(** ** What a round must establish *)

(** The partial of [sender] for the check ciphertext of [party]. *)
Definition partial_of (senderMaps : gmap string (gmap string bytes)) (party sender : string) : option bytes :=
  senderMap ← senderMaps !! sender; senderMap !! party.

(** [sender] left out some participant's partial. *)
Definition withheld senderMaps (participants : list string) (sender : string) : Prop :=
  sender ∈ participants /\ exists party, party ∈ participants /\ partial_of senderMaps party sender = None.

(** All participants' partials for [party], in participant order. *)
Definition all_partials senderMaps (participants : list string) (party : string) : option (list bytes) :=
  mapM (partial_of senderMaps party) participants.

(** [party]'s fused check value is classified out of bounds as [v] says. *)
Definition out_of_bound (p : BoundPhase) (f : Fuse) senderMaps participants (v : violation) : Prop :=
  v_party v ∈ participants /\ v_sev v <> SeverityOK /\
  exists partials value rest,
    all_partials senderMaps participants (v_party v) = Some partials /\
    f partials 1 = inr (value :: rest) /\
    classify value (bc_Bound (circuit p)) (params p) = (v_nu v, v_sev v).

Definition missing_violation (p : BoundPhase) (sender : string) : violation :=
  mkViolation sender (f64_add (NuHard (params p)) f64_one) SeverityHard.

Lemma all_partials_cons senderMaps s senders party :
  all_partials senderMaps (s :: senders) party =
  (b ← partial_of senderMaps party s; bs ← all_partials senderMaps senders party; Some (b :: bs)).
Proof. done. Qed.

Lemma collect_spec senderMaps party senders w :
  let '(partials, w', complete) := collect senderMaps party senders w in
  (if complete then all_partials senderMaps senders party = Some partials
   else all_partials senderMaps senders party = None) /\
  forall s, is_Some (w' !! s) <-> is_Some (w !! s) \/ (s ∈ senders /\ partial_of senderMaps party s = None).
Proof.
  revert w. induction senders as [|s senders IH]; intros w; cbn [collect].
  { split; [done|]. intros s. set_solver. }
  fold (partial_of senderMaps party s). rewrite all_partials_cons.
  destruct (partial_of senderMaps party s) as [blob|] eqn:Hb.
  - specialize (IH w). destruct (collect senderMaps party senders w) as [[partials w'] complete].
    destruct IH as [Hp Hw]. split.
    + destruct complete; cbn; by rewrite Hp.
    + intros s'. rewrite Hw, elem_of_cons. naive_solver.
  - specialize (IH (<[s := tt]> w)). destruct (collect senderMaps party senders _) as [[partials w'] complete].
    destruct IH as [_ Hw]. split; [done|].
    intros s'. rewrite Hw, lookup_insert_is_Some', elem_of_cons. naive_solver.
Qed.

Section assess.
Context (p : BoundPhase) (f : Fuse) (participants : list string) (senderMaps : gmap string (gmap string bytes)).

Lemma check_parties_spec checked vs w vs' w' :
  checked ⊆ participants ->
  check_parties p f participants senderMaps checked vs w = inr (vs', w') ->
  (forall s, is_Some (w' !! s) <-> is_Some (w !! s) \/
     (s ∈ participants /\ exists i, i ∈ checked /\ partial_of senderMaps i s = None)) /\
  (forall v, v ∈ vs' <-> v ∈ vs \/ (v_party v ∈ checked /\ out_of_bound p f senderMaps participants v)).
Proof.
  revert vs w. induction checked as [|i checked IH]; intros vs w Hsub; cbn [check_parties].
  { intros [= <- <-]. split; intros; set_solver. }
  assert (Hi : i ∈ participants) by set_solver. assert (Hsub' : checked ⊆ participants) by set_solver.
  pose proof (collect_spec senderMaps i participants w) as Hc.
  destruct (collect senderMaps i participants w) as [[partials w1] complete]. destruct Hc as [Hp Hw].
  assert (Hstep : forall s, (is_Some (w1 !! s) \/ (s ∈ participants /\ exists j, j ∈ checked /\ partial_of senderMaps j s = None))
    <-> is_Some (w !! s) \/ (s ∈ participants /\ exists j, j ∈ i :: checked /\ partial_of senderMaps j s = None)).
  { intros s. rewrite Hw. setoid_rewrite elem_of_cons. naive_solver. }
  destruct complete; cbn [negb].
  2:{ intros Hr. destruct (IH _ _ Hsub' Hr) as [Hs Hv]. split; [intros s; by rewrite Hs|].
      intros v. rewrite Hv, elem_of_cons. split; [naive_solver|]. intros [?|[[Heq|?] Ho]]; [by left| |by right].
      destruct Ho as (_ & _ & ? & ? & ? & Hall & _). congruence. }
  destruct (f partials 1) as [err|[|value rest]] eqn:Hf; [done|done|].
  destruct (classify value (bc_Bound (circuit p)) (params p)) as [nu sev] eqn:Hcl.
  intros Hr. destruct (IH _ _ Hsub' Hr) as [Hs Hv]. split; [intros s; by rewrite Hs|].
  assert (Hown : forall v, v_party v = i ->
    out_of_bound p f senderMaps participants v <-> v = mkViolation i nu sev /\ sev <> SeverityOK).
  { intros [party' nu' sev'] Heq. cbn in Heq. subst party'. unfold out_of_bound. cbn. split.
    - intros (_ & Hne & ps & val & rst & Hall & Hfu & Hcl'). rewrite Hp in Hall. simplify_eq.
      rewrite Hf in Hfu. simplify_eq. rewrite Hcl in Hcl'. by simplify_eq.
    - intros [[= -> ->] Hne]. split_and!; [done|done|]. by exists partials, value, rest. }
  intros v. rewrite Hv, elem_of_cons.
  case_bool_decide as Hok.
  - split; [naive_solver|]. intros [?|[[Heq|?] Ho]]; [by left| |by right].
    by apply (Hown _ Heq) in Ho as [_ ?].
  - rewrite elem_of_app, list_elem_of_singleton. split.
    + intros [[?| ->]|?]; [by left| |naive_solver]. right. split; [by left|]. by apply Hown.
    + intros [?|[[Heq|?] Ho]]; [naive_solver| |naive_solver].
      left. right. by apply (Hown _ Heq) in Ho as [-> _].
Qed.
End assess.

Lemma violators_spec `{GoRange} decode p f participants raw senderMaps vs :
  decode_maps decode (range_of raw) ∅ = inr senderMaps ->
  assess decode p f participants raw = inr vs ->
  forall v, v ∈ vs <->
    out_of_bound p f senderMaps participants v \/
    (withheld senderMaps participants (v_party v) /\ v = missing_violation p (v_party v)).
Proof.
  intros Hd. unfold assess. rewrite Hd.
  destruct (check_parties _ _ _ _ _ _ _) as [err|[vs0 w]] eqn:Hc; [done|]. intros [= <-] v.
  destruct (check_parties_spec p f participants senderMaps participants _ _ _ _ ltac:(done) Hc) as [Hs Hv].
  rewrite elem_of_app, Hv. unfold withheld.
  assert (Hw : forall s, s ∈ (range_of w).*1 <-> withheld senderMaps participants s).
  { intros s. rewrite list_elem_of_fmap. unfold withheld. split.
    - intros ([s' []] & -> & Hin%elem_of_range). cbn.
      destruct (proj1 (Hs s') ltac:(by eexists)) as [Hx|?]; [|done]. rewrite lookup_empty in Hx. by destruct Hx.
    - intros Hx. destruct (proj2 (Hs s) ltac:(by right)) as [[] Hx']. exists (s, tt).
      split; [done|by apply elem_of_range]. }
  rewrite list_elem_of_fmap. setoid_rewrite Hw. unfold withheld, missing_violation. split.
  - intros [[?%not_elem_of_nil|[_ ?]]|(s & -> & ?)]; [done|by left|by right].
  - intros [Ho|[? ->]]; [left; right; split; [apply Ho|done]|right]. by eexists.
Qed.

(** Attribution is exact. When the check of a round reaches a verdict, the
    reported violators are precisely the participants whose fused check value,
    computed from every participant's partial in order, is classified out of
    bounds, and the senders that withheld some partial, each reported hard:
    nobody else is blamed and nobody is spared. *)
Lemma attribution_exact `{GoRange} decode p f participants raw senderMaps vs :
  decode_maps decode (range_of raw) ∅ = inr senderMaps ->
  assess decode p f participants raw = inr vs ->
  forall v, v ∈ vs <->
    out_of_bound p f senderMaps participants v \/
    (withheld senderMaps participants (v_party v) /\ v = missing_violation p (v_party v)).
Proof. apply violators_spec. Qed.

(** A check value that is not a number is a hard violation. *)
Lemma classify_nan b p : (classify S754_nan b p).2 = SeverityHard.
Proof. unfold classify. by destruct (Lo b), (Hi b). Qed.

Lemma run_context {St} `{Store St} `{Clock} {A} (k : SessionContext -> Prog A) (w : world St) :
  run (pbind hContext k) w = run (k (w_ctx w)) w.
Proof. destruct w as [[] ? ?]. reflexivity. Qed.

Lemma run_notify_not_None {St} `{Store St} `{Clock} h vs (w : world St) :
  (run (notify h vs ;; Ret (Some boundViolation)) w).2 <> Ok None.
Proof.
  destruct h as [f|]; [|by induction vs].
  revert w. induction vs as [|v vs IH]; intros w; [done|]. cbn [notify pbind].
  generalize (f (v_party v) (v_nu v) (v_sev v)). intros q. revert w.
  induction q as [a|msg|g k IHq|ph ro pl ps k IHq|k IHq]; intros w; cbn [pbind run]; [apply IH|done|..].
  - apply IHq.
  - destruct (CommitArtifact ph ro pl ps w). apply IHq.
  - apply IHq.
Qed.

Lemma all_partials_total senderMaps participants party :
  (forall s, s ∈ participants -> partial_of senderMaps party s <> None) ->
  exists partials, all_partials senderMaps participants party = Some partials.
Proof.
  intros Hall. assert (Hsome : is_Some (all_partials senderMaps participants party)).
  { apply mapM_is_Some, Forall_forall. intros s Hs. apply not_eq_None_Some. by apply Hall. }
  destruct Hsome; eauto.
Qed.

::::::

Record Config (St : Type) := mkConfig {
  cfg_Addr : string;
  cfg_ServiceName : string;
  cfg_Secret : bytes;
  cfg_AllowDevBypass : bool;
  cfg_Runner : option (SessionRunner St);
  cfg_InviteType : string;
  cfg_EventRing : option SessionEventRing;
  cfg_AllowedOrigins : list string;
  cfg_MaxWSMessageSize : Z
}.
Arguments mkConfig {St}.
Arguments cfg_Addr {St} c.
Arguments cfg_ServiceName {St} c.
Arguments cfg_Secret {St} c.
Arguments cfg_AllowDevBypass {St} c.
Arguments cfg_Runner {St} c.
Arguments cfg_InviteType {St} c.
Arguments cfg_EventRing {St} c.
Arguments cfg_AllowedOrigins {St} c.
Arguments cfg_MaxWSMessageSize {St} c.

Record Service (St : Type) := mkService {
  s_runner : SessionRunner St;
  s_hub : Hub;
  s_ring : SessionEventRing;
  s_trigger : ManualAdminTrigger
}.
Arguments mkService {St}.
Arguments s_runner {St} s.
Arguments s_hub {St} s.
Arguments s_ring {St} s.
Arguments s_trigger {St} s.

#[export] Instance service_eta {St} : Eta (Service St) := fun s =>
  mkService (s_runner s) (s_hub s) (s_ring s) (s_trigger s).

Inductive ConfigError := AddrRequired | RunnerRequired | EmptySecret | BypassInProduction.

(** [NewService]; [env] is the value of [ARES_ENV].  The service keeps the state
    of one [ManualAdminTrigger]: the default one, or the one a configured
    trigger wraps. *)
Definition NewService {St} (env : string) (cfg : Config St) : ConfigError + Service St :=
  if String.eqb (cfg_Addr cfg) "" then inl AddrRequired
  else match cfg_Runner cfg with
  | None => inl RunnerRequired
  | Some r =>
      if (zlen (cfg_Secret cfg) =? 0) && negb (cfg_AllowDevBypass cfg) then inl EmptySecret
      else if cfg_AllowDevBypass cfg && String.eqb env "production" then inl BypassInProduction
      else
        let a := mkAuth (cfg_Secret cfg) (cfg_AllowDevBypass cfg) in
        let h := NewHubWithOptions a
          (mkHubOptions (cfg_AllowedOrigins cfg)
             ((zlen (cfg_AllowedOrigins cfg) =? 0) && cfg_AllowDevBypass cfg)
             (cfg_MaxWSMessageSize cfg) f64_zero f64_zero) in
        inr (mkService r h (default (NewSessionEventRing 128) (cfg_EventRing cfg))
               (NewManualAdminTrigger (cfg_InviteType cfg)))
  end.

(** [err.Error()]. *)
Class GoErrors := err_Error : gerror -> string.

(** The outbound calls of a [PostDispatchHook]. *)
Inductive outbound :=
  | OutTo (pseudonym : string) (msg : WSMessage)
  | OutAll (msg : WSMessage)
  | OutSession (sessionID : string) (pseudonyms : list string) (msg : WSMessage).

::::::

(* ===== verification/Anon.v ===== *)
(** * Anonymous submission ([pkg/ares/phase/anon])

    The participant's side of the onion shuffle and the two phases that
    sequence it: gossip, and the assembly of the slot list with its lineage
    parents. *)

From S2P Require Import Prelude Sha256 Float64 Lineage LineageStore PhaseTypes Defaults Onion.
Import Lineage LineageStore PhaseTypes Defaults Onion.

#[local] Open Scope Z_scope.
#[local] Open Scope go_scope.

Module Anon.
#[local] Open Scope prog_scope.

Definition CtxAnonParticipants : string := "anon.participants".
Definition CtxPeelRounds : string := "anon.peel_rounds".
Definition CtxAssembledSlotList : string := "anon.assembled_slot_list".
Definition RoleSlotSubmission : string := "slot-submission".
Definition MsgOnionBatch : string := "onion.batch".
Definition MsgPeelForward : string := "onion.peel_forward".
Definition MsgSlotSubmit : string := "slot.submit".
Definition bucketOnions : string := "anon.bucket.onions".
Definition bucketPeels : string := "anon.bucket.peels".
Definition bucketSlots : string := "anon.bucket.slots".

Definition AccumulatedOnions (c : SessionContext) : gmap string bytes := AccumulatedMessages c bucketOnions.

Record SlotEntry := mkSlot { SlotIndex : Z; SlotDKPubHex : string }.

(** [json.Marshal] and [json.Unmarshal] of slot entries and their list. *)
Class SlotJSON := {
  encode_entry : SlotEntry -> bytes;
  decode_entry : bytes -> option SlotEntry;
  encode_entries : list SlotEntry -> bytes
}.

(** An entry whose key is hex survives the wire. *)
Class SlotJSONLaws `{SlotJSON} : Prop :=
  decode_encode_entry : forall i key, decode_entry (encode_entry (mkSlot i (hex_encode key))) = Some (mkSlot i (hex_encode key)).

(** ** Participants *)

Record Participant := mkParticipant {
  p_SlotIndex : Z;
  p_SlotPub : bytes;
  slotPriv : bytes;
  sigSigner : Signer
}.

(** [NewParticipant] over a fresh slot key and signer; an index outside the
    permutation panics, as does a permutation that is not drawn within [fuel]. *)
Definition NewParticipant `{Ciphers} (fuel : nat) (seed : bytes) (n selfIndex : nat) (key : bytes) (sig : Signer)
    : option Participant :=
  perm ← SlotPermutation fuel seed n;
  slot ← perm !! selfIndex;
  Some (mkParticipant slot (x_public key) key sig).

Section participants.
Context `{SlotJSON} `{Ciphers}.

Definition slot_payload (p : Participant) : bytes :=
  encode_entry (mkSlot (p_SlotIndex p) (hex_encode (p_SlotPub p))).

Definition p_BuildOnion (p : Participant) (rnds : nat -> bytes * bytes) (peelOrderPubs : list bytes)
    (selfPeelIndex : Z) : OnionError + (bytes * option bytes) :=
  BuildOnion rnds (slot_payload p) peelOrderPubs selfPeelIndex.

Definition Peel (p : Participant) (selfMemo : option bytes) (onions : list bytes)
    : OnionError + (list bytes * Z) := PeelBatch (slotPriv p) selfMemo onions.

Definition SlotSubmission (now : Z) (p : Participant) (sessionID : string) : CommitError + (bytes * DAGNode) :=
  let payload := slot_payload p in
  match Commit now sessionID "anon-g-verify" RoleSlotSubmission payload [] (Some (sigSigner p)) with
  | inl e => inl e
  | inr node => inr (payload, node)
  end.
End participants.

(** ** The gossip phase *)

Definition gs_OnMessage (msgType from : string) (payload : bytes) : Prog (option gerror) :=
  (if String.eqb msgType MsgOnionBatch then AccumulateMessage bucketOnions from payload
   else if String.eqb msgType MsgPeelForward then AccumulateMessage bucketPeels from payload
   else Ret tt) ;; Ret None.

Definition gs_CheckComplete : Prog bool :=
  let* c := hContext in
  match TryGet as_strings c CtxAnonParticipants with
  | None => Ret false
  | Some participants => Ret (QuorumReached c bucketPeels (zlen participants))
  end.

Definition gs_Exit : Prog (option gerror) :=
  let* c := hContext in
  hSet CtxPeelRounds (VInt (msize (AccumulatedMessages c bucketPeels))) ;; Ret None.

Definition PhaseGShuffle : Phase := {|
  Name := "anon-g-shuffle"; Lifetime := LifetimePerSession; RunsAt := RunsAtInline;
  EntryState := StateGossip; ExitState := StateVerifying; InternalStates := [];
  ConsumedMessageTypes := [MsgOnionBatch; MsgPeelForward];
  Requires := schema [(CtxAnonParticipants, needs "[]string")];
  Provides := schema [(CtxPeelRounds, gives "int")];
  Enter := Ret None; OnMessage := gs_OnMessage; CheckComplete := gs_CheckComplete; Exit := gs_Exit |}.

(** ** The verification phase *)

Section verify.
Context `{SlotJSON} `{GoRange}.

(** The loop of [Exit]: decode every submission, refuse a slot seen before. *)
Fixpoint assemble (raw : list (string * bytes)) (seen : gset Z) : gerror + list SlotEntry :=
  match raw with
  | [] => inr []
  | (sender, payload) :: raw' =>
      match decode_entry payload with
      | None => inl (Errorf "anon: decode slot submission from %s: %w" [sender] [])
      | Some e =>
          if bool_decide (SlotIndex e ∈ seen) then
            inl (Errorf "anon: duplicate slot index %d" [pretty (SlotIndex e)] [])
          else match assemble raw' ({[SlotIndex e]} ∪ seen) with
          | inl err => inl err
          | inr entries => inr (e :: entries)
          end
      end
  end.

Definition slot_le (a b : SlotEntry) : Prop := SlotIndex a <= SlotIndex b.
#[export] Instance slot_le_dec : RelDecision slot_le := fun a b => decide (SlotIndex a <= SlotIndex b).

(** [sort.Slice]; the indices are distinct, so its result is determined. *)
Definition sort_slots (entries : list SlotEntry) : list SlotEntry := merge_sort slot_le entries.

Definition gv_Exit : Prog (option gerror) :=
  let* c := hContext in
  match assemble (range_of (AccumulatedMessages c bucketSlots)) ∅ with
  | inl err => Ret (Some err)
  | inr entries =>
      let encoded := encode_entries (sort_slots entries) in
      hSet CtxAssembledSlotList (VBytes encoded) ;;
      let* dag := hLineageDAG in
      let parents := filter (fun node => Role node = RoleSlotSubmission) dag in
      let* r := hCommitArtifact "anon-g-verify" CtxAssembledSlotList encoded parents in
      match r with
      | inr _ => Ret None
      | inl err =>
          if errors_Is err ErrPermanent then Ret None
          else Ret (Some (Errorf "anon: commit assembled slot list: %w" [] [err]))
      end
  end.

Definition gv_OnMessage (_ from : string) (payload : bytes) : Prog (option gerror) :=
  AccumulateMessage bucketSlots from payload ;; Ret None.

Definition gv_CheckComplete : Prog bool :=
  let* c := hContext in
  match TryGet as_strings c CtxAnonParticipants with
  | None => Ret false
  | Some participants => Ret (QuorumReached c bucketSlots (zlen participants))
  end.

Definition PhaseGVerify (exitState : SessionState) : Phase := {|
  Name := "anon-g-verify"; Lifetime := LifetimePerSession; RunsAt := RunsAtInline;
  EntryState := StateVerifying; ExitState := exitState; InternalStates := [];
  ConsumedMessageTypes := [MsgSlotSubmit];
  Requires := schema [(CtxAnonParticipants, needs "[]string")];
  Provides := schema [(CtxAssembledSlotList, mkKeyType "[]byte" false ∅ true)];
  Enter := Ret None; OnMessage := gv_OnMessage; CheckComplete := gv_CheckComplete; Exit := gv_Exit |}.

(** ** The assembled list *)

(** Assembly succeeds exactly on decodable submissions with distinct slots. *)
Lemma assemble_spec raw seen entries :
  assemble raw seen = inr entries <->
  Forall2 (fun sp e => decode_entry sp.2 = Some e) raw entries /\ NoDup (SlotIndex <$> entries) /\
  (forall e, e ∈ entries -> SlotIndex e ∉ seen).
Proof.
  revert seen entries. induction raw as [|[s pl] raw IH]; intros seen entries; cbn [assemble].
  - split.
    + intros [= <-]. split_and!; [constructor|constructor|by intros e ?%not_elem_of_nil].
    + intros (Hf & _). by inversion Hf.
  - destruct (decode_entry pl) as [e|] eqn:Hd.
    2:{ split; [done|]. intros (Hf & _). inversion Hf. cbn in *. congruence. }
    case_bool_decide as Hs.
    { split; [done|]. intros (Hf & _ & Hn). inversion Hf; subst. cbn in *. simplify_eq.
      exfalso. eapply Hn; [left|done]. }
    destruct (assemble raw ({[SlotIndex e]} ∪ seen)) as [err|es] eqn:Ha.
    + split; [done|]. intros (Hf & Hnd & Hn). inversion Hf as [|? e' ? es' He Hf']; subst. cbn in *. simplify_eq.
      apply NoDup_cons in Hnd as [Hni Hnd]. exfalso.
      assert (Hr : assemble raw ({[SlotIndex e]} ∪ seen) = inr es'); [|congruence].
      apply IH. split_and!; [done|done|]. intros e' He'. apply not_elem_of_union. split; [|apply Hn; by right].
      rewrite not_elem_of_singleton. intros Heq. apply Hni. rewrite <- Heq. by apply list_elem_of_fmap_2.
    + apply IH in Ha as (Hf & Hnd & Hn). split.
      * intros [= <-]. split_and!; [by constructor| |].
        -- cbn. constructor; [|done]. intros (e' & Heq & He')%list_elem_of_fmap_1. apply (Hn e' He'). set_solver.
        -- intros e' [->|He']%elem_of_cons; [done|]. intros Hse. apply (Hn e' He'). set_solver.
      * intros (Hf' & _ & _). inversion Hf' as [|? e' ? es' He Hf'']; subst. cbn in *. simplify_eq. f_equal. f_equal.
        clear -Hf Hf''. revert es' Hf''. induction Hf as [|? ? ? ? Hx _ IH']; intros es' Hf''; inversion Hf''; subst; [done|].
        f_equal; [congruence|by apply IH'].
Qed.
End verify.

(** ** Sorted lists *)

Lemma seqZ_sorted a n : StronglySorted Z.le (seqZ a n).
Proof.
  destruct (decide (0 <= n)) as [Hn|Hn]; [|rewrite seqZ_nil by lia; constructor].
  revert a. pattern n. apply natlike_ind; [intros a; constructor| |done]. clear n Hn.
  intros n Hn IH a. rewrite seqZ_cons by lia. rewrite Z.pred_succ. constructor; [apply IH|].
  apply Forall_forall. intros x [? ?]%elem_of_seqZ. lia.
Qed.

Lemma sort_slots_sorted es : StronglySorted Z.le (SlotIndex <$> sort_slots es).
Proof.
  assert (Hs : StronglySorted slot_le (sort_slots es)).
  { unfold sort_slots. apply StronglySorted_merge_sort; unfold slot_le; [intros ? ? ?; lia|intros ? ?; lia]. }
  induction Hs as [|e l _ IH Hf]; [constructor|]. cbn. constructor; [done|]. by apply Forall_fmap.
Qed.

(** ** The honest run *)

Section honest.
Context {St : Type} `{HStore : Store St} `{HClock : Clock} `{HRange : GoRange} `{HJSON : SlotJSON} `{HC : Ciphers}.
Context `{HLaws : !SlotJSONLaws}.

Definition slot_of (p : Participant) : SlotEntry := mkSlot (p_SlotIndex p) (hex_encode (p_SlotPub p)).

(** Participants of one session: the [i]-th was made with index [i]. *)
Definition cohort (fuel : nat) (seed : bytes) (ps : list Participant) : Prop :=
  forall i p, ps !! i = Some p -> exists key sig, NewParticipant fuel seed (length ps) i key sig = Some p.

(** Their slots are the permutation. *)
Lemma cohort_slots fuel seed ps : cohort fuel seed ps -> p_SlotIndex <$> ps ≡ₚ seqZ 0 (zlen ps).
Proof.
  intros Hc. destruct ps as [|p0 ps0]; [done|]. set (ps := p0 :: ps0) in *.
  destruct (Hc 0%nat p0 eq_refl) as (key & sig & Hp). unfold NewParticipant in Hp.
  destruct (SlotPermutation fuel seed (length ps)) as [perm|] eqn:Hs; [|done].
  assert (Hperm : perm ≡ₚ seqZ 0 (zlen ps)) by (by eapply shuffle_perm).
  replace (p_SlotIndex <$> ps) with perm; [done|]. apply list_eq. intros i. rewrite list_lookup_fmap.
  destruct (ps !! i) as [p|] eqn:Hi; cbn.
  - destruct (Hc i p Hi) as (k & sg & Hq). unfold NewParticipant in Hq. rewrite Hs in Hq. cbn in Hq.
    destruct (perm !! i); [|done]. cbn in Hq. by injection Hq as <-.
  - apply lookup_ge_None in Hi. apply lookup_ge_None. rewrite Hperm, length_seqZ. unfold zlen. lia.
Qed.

::::::

# EXERCISE
In the entries above, please find the line with "Import Lineage LineageStore" and the line with "Definition AccumulatedOnions (c", then write out exactly those two lines and every line between them, and nothing more.

# RESULT
Import Lineage LineageStore PhaseTypes Defaults Onion.

#[local] Open Scope Z_scope.
#[local] Open Scope go_scope.

Module Anon.
#[local] Open Scope prog_scope.

Definition CtxAnonParticipants : string := "anon.participants".
Definition CtxPeelRounds : string := "anon.peel_rounds".
Definition CtxAssembledSlotList : string := "anon.assembled_slot_list".
Definition RoleSlotSubmission : string := "slot-submission".
Definition MsgOnionBatch : string := "onion.batch".
Definition MsgPeelForward : string := "onion.peel_forward".
Definition MsgSlotSubmit : string := "slot.submit".
Definition bucketOnions : string := "anon.bucket.onions".
Definition bucketPeels : string := "anon.bucket.peels".
Definition bucketSlots : string := "anon.bucket.slots".

Definition AccumulatedOnions (c : SessionContext) : gmap string bytes := AccumulatedMessages c bucketOnions.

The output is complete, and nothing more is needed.